Channels versus one-way streets
. Whitman conceived his series of orthogenetic stages as a forced pathway—a one-way street with pigeons as the cars. He was clearly wrong in this vision, and two major errors invalidate his form of orthogenesis. First, the cars can go in either direction; Whitman’s series may carve a road into a complex landscape, but the traffic flows both ways. Pigeons can either gain or lose color. Second, I doubt that either the checkered or two-barred condition represents a primitive state for domestic pigeons. The ancestor of domestic races was a population, not an individual—and populations are variable. I suspect that the parental population included both checkered and two-barred birds within a spectrum of variation—and that the spectrum represents the ancestral condition.

But think about Whitman’s vision in a slightly modified form, and we encounter an idea that is not only valid, but also full of potential insight for correcting a major misconception and teaching a fundamental truth about evolution. Think of his one-way street as a channel instead—a favored pathway of evolutionary variation set by the inherited genetic and developmental programs of organisms.

If natural selection controlled evolution entirely, then no such limits and pathways would exist, and organisms would be like billiard balls, capable of movement in any direction and subject to any change in position induced by the pool cue of natural selection. But, to borrow an old metaphor from Francis Galton (see Essay 27 for a full explication), suppose that organisms are polyhedrons rather than billiard balls—and that they can only move by flipping from one side (on which they now rest) to an adjacent facet. They may need a push from natural selection to move at all, but internal limitations and possibilities set the direction of possible change. If inherited genetic and developmental programs build the facets of Galton’s polyhedron, then strong internal constraints upon evolutionary change must exist and Whitman’s insight is correct, so long as we convert his one-way streets into channels—that is, strong biases in the direction of variation available for evolutionary change. Moreover, Whitman probably identified the most important internal channel of all—the pathway of ontogeny, or the growth of individuals. Evolutionary change proceeds most readily in directions already established in growth—lengthening a bit here, cutting out a stage or two there, changing the relative timing of development among organs and parts.

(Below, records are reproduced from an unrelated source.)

(* ===== verification/Crypto.v ===== *)
(** * Sealing and key providers

    [src/encryption/aes.go] and the [Provider] interface of
    [src/encryption/provider.go].  AES-GCM itself is a parameter: [AEAD] is
    [cipher.AEAD] for a valid key, [AEADLaws] what it promises.  A byte slice is
    a string; random bytes are arguments of the operations that draw them. *)

From S2P Require Import Prelude.
From S2P Require Import Types.
From S2P Require Import Strconv.

Definition NewEncryptionError (keyID field : string) (cause : error) : error :=
  EncryptionError "encrypt" keyID field cause.
Definition NewDecryptionError (keyID field : string) (cause : error) : error :=
  EncryptionError "decrypt" keyID field cause.

(** ** AES-GCM *)

(** [gcm.Seal] and [gcm.Open] with a key, a nonce and additional data. *)
Class AEAD := {
  gcm_Seal : string → string → string → string → string;
  gcm_Open : string → string → string → string → option string;
}.

(** A sealed text opens under its own key, nonce and additional data, and under
    no other additional data. *)
Class AEADLaws `{AEAD} := {
  gcm_open_seal : ∀ key nonce p aad, gcm_Open key nonce (gcm_Seal key nonce p aad) aad = Some p;
  gcm_open_other : ∀ key nonce p aad aad',
    aad ≠ aad' → gcm_Open key nonce (gcm_Seal key nonce p aad) aad' = None;
}.

Definition nonceSize : nat := 12.

(** [aes.NewCipher] accepts 16, 24 and 32 byte keys. *)
Definition validKeySize (key : string) : bool :=
  bool_decide (String.length key = 16%nat) || bool_decide (String.length key = 24%nat)
  || bool_decide (String.length key = 32%nat).

Section Aes.
Context `{AEAD}.

Definition AESGCMEncrypt (key plaintext aad nonce : string) : res string :=
  if validKeySize key then Ok (nonce +:+ gcm_Seal key nonce plaintext aad)
  else Err (Wrapf "mink: failed to create cipher: %w" (External "crypto/aes: invalid key size")).

Definition AESGCMDecrypt (key ciphertext aad : string) : res string :=
  if validKeySize key then
    if (String.length ciphertext <? nonceSize)%nat then Err (Errorf "mink: ciphertext too short")
    else
      let nonce := String.substring 0 nonceSize ciphertext in
      let body := String.substring nonceSize (String.length ciphertext - nonceSize) ciphertext in
      match gcm_Open key nonce body aad with
      | Some p => Ok p
      | None => Err (External "cipher: message authentication failed")
      end
  else Err (Wrapf "mink: failed to create cipher: %w" (External "crypto/aes: invalid key size")).
End Aes.

(** ** Providers *)

Record DataKey := mkDataKey { dk_Plaintext : string; dk_Ciphertext : string; dk_KeyID : string }.

(** The random bytes of one encryption: the data key, the nonce that wraps it,
    and a nonce for each field. *)
Record Entropy := mkEntropy { ent_dek : string; ent_wrap : string; ent_nonce : nat → string }.

Definition entropy_ok (e : Entropy) : Prop :=
  String.length (ent_dek e) = 32%nat ∧ String.length (ent_wrap e) = nonceSize ∧
  ∀ n, String.length (ent_nonce e n) = nonceSize.

(** [encryption.Provider] as the library uses it: a provider has a state, and
    both operations may read the clock. *)
Class ProviderOps (P : Type) := {
  GenerateDataKey : Time → Entropy → string → op P error DataKey;
  DecryptDataKey : Time → string → string → op P error string;
}.

(** [unwraps t p k c d]: at time [t] the provider turns [c] into the key [d]. *)
Definition unwraps `{ProviderOps P} (t : Time) (p : P) (keyID ciphertext dek : string) : Prop :=
  (DecryptDataKey t keyID ciphertext p).2 = Ok dek.

(** A generated key is an AES-256 key, wrapped for storage under a named key,
    and the provider unwraps it at that time. *)
Class ProviderLaws (P : Type) `{ProviderOps P} := {
  generate_sound : ∀ t ent keyID (p p' : P) dk,
    entropy_ok ent → GenerateDataKey t ent keyID p = (p', Ok dk) →
    String.length (dk_Plaintext dk) = 32%nat ∧ dk_KeyID dk = keyID ∧ dk_Ciphertext dk ≠ "" ∧
    unwraps t p' (dk_KeyID dk) (dk_Ciphertext dk) (dk_Plaintext dk);
}.

(** [later p q]: the provider went on from [p] to [q] without giving up a key,
    as it does through its own operations: what it unwrapped it unwraps. *)
Class ProviderStable (P : Type) `{ProviderOps P} := {
  later : relation P;
  later_preorder :: PreOrder later;
  later_generate : ∀ t ent keyID p, later p (GenerateDataKey t ent keyID p).1;
  later_decrypt : ∀ t keyID ct p, later p (DecryptDataKey t keyID ct p).1;
  later_unwraps : ∀ t t' p q keyID ct dek, later p q → unwraps t p keyID ct dek → unwraps t' q keyID ct dek;
}.

(** ** Lemmas *)

Lemma substring_append a b : String.substring 0 (String.length a) (a +:+ b) = a.
Proof. induction a as [|c a IH]; [by destruct b|]. rewrite app_String. cbn. by rewrite IH. Qed.

Lemma substring_all s : String.substring 0 (String.length s) s = s.
Proof. induction s as [|c s IH]; [done|]. cbn. by rewrite IH. Qed.

Lemma substring_rest a b :
  String.substring (String.length a) (String.length b) (a +:+ b) = b.
Proof. induction a as [|c a IH]; [apply substring_all|]. rewrite app_String. cbn. apply IH. Qed.

Lemma AESGCM_open `{AEADLaws} key nonce p aad aad' :
  validKeySize key = true → String.length nonce = nonceSize →
  AESGCMDecrypt key (nonce +:+ gcm_Seal key nonce p aad) aad' =
  if bool_decide (aad = aad') then Ok p else Err (External "cipher: message authentication failed").
Proof.
  intros Hk Hn. unfold AESGCMDecrypt. rewrite Hk, length_append.
  destruct (Nat.ltb_spec (String.length nonce + String.length (gcm_Seal key nonce p aad)) nonceSize); [lia|].
  rewrite <- Hn at 1 2 3. rewrite substring_append.
  replace (_ + _ - _)%nat with (String.length (gcm_Seal key nonce p aad)) by lia. rewrite substring_rest.
  case_bool_decide as E; [subst; by rewrite gcm_open_seal|by rewrite gcm_open_other].
Qed.

Lemma validKeySize_32 key : String.length key = 32%nat → validKeySize key = true.
Proof. intros Hk. unfold validKeySize. rewrite Hk. reflexivity. Qed.

(** ** A concrete AEAD

    An ideal one: the sealed text names its key and additional data. *)
Definition frame (s : string) : string := Itoa (Z.of_nat (String.length s)) +:+ ":" +:+ s.

Definition toySeal (key nonce p aad : string) : string := frame key +:+ frame aad +:+ p.

Definition toyOpen (key nonce c aad : string) : option string :=
  let head := frame key +:+ frame aad in
  if bool_decide (String.substring 0 (String.length head) c = head)
  then Some (String.substring (String.length head) (String.length c - String.length head) c) else None.

Definition toyAEAD : AEAD := {| gcm_Seal := toySeal; gcm_Open := toyOpen |}.

Lemma substring_prefix n c : String.substring 0 n c +:+ String.substring n (String.length c - n) c = c.
Proof.
  revert c. induction n as [|n IH]; intros c.
  - rewrite Nat.sub_0_r. destruct c as [|x c]; [done|]. rewrite substring_all. done.
  - destruct c as [|x c]; [done|]. cbn [String.substring String.length]. rewrite app_String. f_equal. apply IH.
Qed.

Lemma frame_inj a b p r : frame a +:+ p = frame b +:+ r → a = b.
Proof.
  unfold frame. rewrite !append_assoc. intros [El E]%colon_split; [|apply Itoa_chars..].
  apply Itoa_inj in El. apply append_same_length in E as [-> _]; [done|lia].
Qed.

Lemma toyAEAD_laws : @AEADLaws toyAEAD.
Proof.
  split; cbn; unfold toySeal, toyOpen.
  - intros key nonce p aad. rewrite <- append_assoc.
    generalize (frame key +:+ frame aad). intros head. rewrite substring_append, bool_decide_true by done.
    f_equal. rewrite length_append.
    replace (_ + _ - _)%nat with (String.length p) by lia. apply substring_rest.
  - intros key nonce p aad aad' Hne. rewrite bool_decide_false; [done|]. intros E. apply Hne.
    pose proof (substring_prefix (String.length (frame key +:+ frame aad')) (frame key +:+ frame aad +:+ p)) as Hp.
    rewrite E, append_assoc in Hp. apply append_cancel_l in Hp. symmetry in Hp. by eapply frame_inj.
Qed.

The most serious of vernacular misconceptions views evolution as an inexorable machine, working to produce optimal adaptations as best solutions to problems posed by local environments and unconstrained by the whims and past histories of organisms. For example, I have monitored the “Ask the
Boston Globe
” science query column for years and have never seen anything but adaptationist answers to evolutionary questions. One correspondent asked, “Why do we have two breasts?” and the paper responded that the “right” number of nipples (for optimal adaptation) is one more than the usual complement of offspring, thus providing a margin of safety, but not so large a surplus to become a burden. Since human females almost always have but a single child, two become the right number of breasts by this argument rooted in natural selection. I couldn’t help but laugh when I read this conclusion. I do grasp the logic, but surely the primary channel of our anatomical design—bilateral symmetry—has some relevance to the solution. Most externalities come in twos on our bodies—eyes, nostrils, ears, arms, legs, etc.—and the reason cannot be singleton births. Isn’t this prior channel of architecture more likely to supply the primary reason for two breasts?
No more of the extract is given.